* _Exercise objective_
Please count the lines below that contain the word "error", and reply with that number alone.

(Collected data entries)

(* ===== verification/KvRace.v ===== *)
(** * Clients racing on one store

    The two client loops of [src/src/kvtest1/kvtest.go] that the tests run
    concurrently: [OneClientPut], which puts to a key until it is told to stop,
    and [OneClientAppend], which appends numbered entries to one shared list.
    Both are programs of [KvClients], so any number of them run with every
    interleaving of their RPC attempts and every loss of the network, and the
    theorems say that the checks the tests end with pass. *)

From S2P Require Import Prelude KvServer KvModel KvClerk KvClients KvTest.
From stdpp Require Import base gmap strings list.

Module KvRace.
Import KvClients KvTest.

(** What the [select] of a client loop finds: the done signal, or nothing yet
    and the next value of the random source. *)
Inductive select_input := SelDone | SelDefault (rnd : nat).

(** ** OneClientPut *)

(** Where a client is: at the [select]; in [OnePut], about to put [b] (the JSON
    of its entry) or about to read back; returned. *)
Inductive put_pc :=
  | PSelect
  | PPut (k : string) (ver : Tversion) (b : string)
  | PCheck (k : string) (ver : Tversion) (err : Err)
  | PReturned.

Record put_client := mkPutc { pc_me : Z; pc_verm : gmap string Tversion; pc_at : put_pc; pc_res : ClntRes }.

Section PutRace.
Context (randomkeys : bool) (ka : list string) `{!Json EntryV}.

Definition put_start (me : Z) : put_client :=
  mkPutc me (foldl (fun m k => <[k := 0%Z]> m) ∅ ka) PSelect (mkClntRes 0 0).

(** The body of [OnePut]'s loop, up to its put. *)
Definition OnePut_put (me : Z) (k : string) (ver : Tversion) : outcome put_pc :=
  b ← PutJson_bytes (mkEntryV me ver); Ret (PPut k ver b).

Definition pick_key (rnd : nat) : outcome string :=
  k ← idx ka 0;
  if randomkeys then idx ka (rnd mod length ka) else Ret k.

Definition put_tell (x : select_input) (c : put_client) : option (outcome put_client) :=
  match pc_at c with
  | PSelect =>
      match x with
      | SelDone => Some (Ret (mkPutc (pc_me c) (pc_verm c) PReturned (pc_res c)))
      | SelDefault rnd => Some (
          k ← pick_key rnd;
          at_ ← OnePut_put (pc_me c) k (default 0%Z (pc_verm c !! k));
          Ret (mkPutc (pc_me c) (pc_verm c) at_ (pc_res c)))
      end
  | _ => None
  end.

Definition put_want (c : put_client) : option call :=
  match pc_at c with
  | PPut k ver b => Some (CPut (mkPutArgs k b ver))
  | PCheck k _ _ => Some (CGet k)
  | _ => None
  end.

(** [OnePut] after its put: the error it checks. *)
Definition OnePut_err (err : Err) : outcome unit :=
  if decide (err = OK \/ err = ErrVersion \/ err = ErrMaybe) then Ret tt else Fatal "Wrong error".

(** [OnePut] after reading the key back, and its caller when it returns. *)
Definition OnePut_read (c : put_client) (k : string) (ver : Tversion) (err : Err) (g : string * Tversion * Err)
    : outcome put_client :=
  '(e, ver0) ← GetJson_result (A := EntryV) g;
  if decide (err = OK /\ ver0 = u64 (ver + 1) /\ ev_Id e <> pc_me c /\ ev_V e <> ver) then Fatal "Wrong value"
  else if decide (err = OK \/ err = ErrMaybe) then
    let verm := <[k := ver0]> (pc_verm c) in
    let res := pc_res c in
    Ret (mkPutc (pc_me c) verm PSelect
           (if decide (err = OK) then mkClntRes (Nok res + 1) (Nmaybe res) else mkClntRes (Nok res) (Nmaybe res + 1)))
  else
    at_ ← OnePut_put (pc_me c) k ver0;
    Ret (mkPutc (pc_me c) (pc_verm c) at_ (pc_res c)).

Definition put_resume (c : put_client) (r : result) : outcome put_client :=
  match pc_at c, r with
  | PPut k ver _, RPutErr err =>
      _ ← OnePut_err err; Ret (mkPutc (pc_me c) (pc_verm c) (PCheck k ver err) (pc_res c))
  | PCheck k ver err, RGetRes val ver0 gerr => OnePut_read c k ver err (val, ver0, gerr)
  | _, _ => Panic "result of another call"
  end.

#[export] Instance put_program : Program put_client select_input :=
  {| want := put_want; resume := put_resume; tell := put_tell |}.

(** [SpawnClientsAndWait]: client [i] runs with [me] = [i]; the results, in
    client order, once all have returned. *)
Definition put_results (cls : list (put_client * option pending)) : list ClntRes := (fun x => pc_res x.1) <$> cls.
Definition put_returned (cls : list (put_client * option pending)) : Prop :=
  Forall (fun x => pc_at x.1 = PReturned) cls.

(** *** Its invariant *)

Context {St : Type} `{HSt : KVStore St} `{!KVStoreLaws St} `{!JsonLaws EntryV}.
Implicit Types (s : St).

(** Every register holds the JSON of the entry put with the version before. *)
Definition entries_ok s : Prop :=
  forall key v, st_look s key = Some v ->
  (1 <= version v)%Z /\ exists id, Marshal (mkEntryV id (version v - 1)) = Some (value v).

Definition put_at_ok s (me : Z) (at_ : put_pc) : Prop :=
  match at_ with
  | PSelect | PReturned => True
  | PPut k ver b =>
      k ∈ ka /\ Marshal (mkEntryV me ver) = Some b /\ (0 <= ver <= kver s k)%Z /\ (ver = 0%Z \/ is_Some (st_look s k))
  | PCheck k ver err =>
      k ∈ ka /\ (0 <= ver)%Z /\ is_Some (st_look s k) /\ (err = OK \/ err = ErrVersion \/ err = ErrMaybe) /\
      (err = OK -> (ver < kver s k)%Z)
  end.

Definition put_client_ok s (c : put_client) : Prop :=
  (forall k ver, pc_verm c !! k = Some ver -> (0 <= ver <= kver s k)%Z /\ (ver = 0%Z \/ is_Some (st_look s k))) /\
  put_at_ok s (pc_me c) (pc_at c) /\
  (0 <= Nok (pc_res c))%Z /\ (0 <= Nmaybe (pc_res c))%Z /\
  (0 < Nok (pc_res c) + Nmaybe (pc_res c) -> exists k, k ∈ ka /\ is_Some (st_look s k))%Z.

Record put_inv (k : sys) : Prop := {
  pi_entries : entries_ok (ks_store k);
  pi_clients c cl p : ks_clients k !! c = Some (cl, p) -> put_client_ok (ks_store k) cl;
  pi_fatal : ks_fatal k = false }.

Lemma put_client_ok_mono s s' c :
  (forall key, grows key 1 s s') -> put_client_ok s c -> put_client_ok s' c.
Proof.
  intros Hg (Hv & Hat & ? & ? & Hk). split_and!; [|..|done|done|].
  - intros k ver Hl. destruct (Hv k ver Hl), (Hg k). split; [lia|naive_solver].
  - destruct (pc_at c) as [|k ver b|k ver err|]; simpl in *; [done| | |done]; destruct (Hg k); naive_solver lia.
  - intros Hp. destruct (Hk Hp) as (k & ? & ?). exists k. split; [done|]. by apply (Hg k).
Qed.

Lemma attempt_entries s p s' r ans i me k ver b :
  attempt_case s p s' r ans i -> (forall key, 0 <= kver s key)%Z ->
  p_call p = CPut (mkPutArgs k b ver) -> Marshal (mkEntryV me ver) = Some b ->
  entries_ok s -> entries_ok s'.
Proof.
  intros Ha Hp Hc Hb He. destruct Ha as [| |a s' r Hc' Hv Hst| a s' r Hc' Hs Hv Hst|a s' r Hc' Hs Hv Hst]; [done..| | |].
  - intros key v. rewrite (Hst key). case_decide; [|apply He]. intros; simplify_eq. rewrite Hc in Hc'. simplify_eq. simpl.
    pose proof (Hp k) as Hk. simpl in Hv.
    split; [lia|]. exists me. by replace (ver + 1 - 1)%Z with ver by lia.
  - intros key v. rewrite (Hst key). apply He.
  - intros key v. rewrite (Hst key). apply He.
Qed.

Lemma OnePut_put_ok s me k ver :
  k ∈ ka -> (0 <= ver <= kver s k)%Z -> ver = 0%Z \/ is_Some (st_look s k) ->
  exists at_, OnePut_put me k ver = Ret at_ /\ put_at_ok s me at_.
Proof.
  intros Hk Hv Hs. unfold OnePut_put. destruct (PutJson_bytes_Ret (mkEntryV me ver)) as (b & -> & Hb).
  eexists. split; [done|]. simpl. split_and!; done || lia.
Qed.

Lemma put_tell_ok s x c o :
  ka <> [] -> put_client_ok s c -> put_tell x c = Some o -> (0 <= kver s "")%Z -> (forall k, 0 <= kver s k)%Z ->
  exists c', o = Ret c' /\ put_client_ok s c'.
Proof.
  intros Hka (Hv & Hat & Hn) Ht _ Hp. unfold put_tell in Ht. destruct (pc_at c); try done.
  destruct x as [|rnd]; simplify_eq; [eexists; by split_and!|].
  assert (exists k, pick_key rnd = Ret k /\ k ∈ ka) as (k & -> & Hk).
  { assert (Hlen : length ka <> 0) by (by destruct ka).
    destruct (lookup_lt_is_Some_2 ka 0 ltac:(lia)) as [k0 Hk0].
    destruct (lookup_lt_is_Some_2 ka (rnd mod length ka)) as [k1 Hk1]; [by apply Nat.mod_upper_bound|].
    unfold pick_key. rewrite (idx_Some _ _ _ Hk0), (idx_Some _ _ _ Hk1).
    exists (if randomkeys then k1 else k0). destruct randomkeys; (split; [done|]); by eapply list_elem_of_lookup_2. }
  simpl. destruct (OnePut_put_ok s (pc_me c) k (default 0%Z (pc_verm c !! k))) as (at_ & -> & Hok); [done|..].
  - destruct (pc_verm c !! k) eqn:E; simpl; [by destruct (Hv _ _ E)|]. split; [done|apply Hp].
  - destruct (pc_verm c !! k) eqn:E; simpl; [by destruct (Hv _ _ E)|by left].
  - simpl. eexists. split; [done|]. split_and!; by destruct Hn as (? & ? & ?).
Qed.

* _Written answer_
2